These are the key concepts you need to understand to accurately answer the question.

Integer Coefficients
When working with quadratic equations, integer coefficients play a vital role. These are the numbers placed in front of variables, and they're always whole numbers like -3, 0, 2, or 15. Having integer coefficients in a quadratic equation simplifies computation and makes the equation easier to interpret. For instance, in the equation
  • \(x^2 + 2x - 3 = 0\)
all coefficients—1 (for \(x^2\)), 2 (for \(x\)), and -3—are integers. Working with integers is straightforward, and often these numbers help when factoring or finding roots.
Roots of a Quadratic
The roots of a quadratic equation are the values of x that make the equation true. Essentially, they're the 'solutions' to the equation. For the given exercise, the roots were provided as -3 and 1. This means that substituting these values for x in the quadratic equation results in zero:
  • \(x = -3\) gives zero when plugged into the equation
  • \(x = 1\)
Knowing the roots lets you construct the equation. Each root gives rise to a factor of the form \((x - r)\), where r is a root. Hence, the equation formed has factors \((x + 3)\) and \((x - 1)\). Understanding this relationship is key to moving from solutions to a full quadratic equation.
Expanding Expressions
Expanding expressions from their factored form involves breaking down and simplifying the algebraic terms. In our exercise, you're given
  • \((x + 3)(x - 1)\)
To expand this, apply algebraic principles to reach the standard form of a quadratic equation:
  • \(x \times x\) gives \(x^2\)
  • x multiplied by -1 gives -x
  • 3 multiplied by x gives +3x
  • 3 multiplied by -1 gives -3
Adding these terms together results in the expanded expression \(x^2 + 2x - 3\). This expanded form illustrates the complete picture of a quadratic equation and is crucial for graphing or further solving.
Distributive Property
The distributive property is a fundamental concept in algebra used to expand expressions.
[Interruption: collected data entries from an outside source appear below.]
(* ===== verification/ReceiptFacts.v ===== *)
(** * Lemmas about receipts

    When a receipt reaches replay, and what its report then says. *)

From S2P Require Export Lists Validate QueryTheorems.

(** A list of declarations the structural check lets through. *)
Definition declarations_ok (l : list ProfileRef) : Prop :=
  NoDup (pf_id <$> l) ∧ "" ∉ (pf_id <$> l).

Lemma check_declared_ids_None idx seen l :
  check_declared_ids idx seen l = None ↔
  declarations_ok l ∧ ∀ id, id ∈ (pf_id <$> l) → id ∉ seen.
Proof.
  unfold declarations_ok.
  revert idx seen. induction l as [|d l IH]; intros idx seen; simpl.
  { split; [|done]. intros _. split_and!; [constructor | |]; set_solver. }
  rewrite NoDup_cons. case_bool_decide as Ee; [split; [done|]; rewrite Ee; set_solver|].
  case_bool_decide as Es; [split; [done|]; set_solver|]. rewrite IH. set_solver.
Qed.

Definition record_within (limits : ValidationLimits) (r : record) : Prop :=
  (N.of_nat (length (rec_data r)) <= max_payload_bytes limits)%N ∧
  (N.of_nat (length (rec_refs r)) <= max_refs_per_record limits)%N.

Lemma check_record_limits_None limits idx l :
  check_record_limits limits idx l = None ↔ Forall (record_within limits) l.
Proof.
  revert idx. induction l as [|r l IH]; intros idx; simpl; [split; auto|].
  rewrite Forall_cons, <- (IH (S idx)). unfold record_within.
  destruct (N.ltb_spec (max_payload_bytes limits) (N.of_nat (length (rec_data r)))); [split; [done|lia]|].
  destruct (N.ltb_spec (max_refs_per_record limits) (N.of_nat (length (rec_refs r)))); [split; [done|lia]|].
  naive_solver.
Qed.

Section receipt_facts.
Context `{Primitives, Serde, HashOrder, TextFormat, ReceiptParser}.

(** The receipt reaches replay, under the schemas of its epoch. *)
Definition admissible (limits : ValidationLimits) (bytes : bytes) (receipt : Receipt)
    (schemas : list string) : Prop :=
  (N.of_nat (length bytes) <= max_bytes limits)%N ∧
  from_bytes bytes = Ok receipt ∧
  (N.of_nat (length (rcpt_records receipt)) <= max_records limits)%N ∧
  Forall (record_within limits) (rcpt_records receipt) ∧
  schemas_for_epoch (rcpt_spec_version receipt) = Some schemas ∧
  (rcpt_spec_version receipt = "0.3" → rcpt_profiles receipt = []) ∧
  declarations_ok (rcpt_profiles receipt) ∧
  is_Some (sha256_canonical (rcpt_rules receipt)).

Lemma check_declarations_None receipt schemas :
  schemas_for_epoch (rcpt_spec_version receipt) = Some schemas →
  check_declarations receipt = None ↔
  (rcpt_spec_version receipt = "0.3" → rcpt_profiles receipt = []) ∧
  declarations_ok (rcpt_profiles receipt).
Proof.
  unfold schemas_for_epoch, check_declarations, declarations_ok.
  destruct (rcpt_profiles receipt) as [|p l] eqn:El.
  { intros _. split; [|done]. intros _. split_and!; [done | constructor | set_solver]. }
  rewrite <- El. case_bool_decide as E3; [rewrite E3; intros _; split; [done|];
    intros [Hp _]; by rewrite Hp in El by done|].
  case_bool_decide as E4; [|done]. intros _. rewrite E4. simpl.
  rewrite check_declared_ids_None. unfold declarations_ok. set_solver.
Qed.

Lemma set_profiles_problem l r : rp_problem (set_profiles l r) = rp_problem r.
Proof. done. Qed.

(** Either a structural failure, or the report of a replay. *)
Lemma validate_cases bytes limits :
  (∃ problem version, validate_with_limits bytes limits = structural_failure problem version ∧
     ∀ receipt schemas, ¬ admissible limits bytes receipt schemas) ∨
  (∃ receipt schemas rules_hash, admissible limits bytes receipt schemas ∧
     validate_with_limits bytes limits = replay_report receipt rules_hash
       (verify_log (rcpt_records receipt) (rules_for_epoch (rcpt_rules receipt) schemas) None)).
Proof.
  unfold validate_with_limits, admissible.
  destruct (N.ltb_spec (max_bytes limits) (N.of_nat (length bytes))).
  { left. eexists _, _. split; [done|]. intros ??. intuition lia. }
  destruct (from_bytes bytes) as [e|receipt];
    [left; eexists _, _; split; [done|]; intros ?? (_ & [=] & _)|].
  destruct (N.ltb_spec (max_records limits) (N.of_nat (length (rcpt_records receipt)))).
  { left. eexists _, _. split; [done|]. intros ?? (_ & [= <-] & ? & _). lia. }
  destruct (check_record_limits limits 0 (rcpt_records receipt)) as [p|] eqn:El.
  { left. eexists _, _. split; [done|]. intros ?? (_ & [= <-] & _ & Hl & _).
    apply (check_record_limits_None limits 0) in Hl. congruence. }
  apply check_record_limits_None in El.
  destruct (schemas_for_epoch (rcpt_spec_version receipt)) as [schemas|] eqn:Es;
    [|left; eexists _, _; split; [done|]; intros ?? (_ & [= <-] & _ & _ & Hs & _); congruence].
  pose proof (check_declarations_None receipt schemas Es) as Hd.
  destruct (check_declarations receipt) as [p|].
  { left. eexists _, _. split; [done|]. intros ?? (_ & [= <-] & _ & _ & _ & Hv & Hok & _).
    discriminate (proj2 Hd (conj Hv Hok)). }
  destruct (proj1 Hd eq_refl) as [Hv Hok].
  destruct (sha256_canonical (rcpt_rules receipt)) as [h|] eqn:Eh.
  - right. exists receipt, schemas, h. rewrite Eh. split_and!; done.
  - left. eexists _, _. split; [done|]. intros ?? (_ & [= <-] & Hx). rewrite Eh in Hx.
    by destruct Hx as (_ & _ & _ & _ & _ & ? & ?).
Qed.

Lemma admissible_unique limits bytes receipt schemas receipt' schemas' :
  admissible limits bytes receipt schemas → admissible limits bytes receipt' schemas' →
  receipt = receipt' ∧ schemas = schemas'.
Proof. intros (_ & E1 & _ & _ & S1 & _) (_ & E2 & _ & _ & S2 & _). split; congruence. Qed.

Lemma validate_admissible bytes limits receipt schemas :
  admissible limits bytes receipt schemas →
  ∃ rules_hash, validate_with_limits bytes limits = replay_report receipt rules_hash
    (verify_log (rcpt_records receipt) (rules_for_epoch (rcpt_rules receipt) schemas) None).
Proof.
  intros Ha. destruct (validate_cases bytes limits) as [(p & v & _ & Hn)|(r & sch & h & Hr & E)].
  - by destruct (Hn receipt schemas).
  - destruct (admissible_unique _ _ _ _ _ _ Ha Hr) as [-> ->]. eauto.
Qed.

(** The structural checks as one test. *)
Definition admissible_b (limits : ValidationLimits) (bytes : bytes) (receipt : Receipt)
    (schemas : list string) : bool :=
  (N.of_nat (length bytes) <=? max_bytes limits)%N
  && (N.of_nat (length (rcpt_records receipt)) <=? max_records limits)%N
  && negb (is_Some_b (check_record_limits limits 0 (rcpt_records receipt)))
  && (schemas_for_epoch (rcpt_spec_version receipt) =? Some schemas)
  && negb (is_Some_b (check_declarations receipt))
  && is_Some_b (sha256_canonical (rcpt_rules receipt)).

Lemma admissible_check limits bytes receipt schemas :
  from_bytes bytes = Ok receipt → admissible_b limits bytes receipt schemas = true →
  admissible limits bytes receipt schemas.
Proof.
  intros Hb. unfold admissible_b. rewrite !andb_true_iff, !N.leb_le, bool_decide_eq_true.
  intros (((((H1' & H2') & Hl) & Hs) & Hd) & Hr).
  destruct (check_record_limits limits 0 (rcpt_records receipt)) eqn:El; [done|].
  apply check_record_limits_None in El.
  destruct (check_declarations receipt) eqn:Ed; [done|].
  apply (check_declarations_None _ _ Hs) in Ed as [Hv Hok].
  split_and!; try done. by destruct (sha256_canonical _).
Qed.

(** A rejecting verdict reports nothing but the reason. *)
Lemma rejected_verdict log rules :
  accepted (verify_log log rules None) = false → lv_result (verify_log log rules None) = VerdictResult.Reject.
Proof. unfold accepted. by destruct (lv_result _). Qed.

Lemma tainted_needs_retracted rules log s :
  Replays rules log s → retracted_records s = ∅ → tainted_records s = ∅.
Proof.
  intros Hlog Hr. destruct (replays_summary rules log s Hlog) as (_ & _ & _ & Ht).
  apply elem_of_equiv_empty_L. intros x (t & Hx & _)%(taint_closed_iff s x Ht).
  rewrite Hr in Hx. set_solver.
Qed.

(** ** The status of a report that reached replay *)

Lemma status_rejected bytes limits receipt schemas :
  admissible limits bytes receipt schemas →
  rp_status (validate_with_limits bytes limits) = ValidationStatus.Invalid ↔
  accepted (verify_log (rcpt_records receipt) (rules_for_epoch (rcpt_rules receipt) schemas) None) = false.
Proof.
  intros Ha. destruct (validate_admissible _ _ _ _ Ha) as [h ->]. simpl. unfold status_of, accepted.
  destruct (lv_result _); [|done]. by destruct (_ && _).
Qed.

Lemma status_invalid bytes limits receipt schemas :
  admissible limits bytes receipt schemas →
  rp_status (validate_with_limits bytes limits) = ValidationStatus.Invalid ↔
  ¬ ∃ s, Replays (rules_for_epoch (rcpt_rules receipt) schemas) (rcpt_records receipt) s.
Proof.
  intros Ha. rewrite (status_rejected _ _ _ _ Ha). split.
  - intros Hv (s & Hs). by rewrite (verify_log_complete _ _ _ Hs) in Hv.
  - intros Hn. apply not_true_iff_false. intros Hv. by apply Hn, verify_log_sound.
Qed.

(** A valid history is Clean or Tainted by whether anything is retracted. *)
Lemma status_retracted bytes limits receipt schemas s :
  admissible limits bytes receipt schemas →
  Replays (rules_for_epoch (rcpt_rules receipt) schemas) (rcpt_records receipt) s →
  rp_status (validate_with_limits bytes limits) =
    if decide (retracted_records s = ∅) then ValidationStatus.Clean else ValidationStatus.Tainted.
Proof.
  intros Ha Hs. destruct (validate_admissible _ _ _ _ Ha) as [h ->].
  rewrite (verify_log_complete _ _ _ Hs). simpl. unfold status_of. simpl.
  case_decide as Er; [|by rewrite bool_decide_false].
  rewrite !bool_decide_true; [done| |done]. by eapply tainted_needs_retracted.
Qed.

Definition retracts (log : list record) : Prop :=
  ∃ r t, accepted_in log r ∧ retraction_target r = Some t.

Lemma retracts_iff rules log s : Replays rules log s → retracts log ↔ retracted_records s ≠ ∅.
Proof.
  intros Hs. destruct (replays_summary _ _ _ Hs) as (_ & _ & Hr & _). split.
  - intros (r & t & Hacc & Ht) E. assert (Hin : t ∈ retracted_records s) by (apply Hr; eauto).
    rewrite E in Hin. set_solver.
  - intros (t & (r & ? & ?)%Hr)%set_choose_L. by exists r, t.
Qed.

Lemma status_clean bytes limits receipt schemas s :
  admissible limits bytes receipt schemas →
  Replays (rules_for_epoch (rcpt_rules receipt) schemas) (rcpt_records receipt) s →
  rp_status (validate_with_limits bytes limits) = ValidationStatus.Clean ↔ ¬ retracts (rcpt_records receipt).
Proof.
  intros Ha Hs. rewrite (status_retracted _ _ _ _ _ Ha Hs), (retracts_iff _ _ _ Hs). case_decide; naive_solver.
Qed.

Lemma status_tainted bytes limits receipt schemas s :
  admissible limits bytes receipt schemas →
  Replays (rules_for_epoch (rcpt_rules receipt) schemas) (rcpt_records receipt) s →
  rp_status (validate_with_limits bytes limits) = ValidationStatus.Tainted ↔ retracts (rcpt_records receipt).
Proof.
  intros Ha Hs. rewrite (status_retracted _ _ _ _ _ Ha Hs), (retracts_iff _ _ _ Hs). case_decide; naive_solver.
Qed.

Lemma problem_invalid bytes limits :
  is_Some (rp_problem (validate_with_limits bytes limits)) →
  rp_status (validate_with_limits bytes limits) = ValidationStatus.Invalid.
Proof.
  by destruct (validate_cases bytes limits) as [(p & v & -> & _)|(r & sch & h & _ & ->)]; [|intros [? [=]]].
Qed.

Lemma no_problem bytes limits :
  rp_problem (validate_with_limits bytes limits) = None ↔
  ∃ receipt schemas, admissible limits bytes receipt schemas.
Proof.
  destruct (validate_cases bytes limits) as [(p & v & -> & Hn)|(r & sch & h & Hr & ->)];
    (split; [intros Hp | intros (r' & sch' & Hr')]); try done; [by destruct (Hn r' sch') | eauto].
Qed.

(** The epoch view of rules that know no later schema is the rules. *)
Lemma rules_for_epoch_id rules schemas :
  (∀ id, is_Some (kind_schema_map rules !! id) → id ∈ schema_id <$> schemas) →
  rules_for_epoch rules schemas = rules.
Proof.
  intros Hk. unfold rules_for_epoch. rewrite map_filter_id; [by destruct rules|].
  intros id k Hid. apply bool_decide_eq_true_2. set_solver.
Qed.
End receipt_facts.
It states that a term multiplied by a sum of terms inside a bracket is distributed to each term within the bracket. Formally, it is expressed as:
  • \(a(b + c) = ab + ac\)
In our quadratic problem, when expanding
  • \((x + 3)(x - 1)\)
we distribute x and 3 over \((x - 1)\). This gives:
  • \(x(x - 1) + 3(x - 1)\)
Breaking it down further shows the step-by-step application of the property, resulting in the equation:
  • \(x^2 - x + 3x - 3\)
Finally, combining like terms uses the distributive property to form a complete and simplified quadratic expression. This approach is essential for anyone seeking to understand or solve more complex algebraic equations.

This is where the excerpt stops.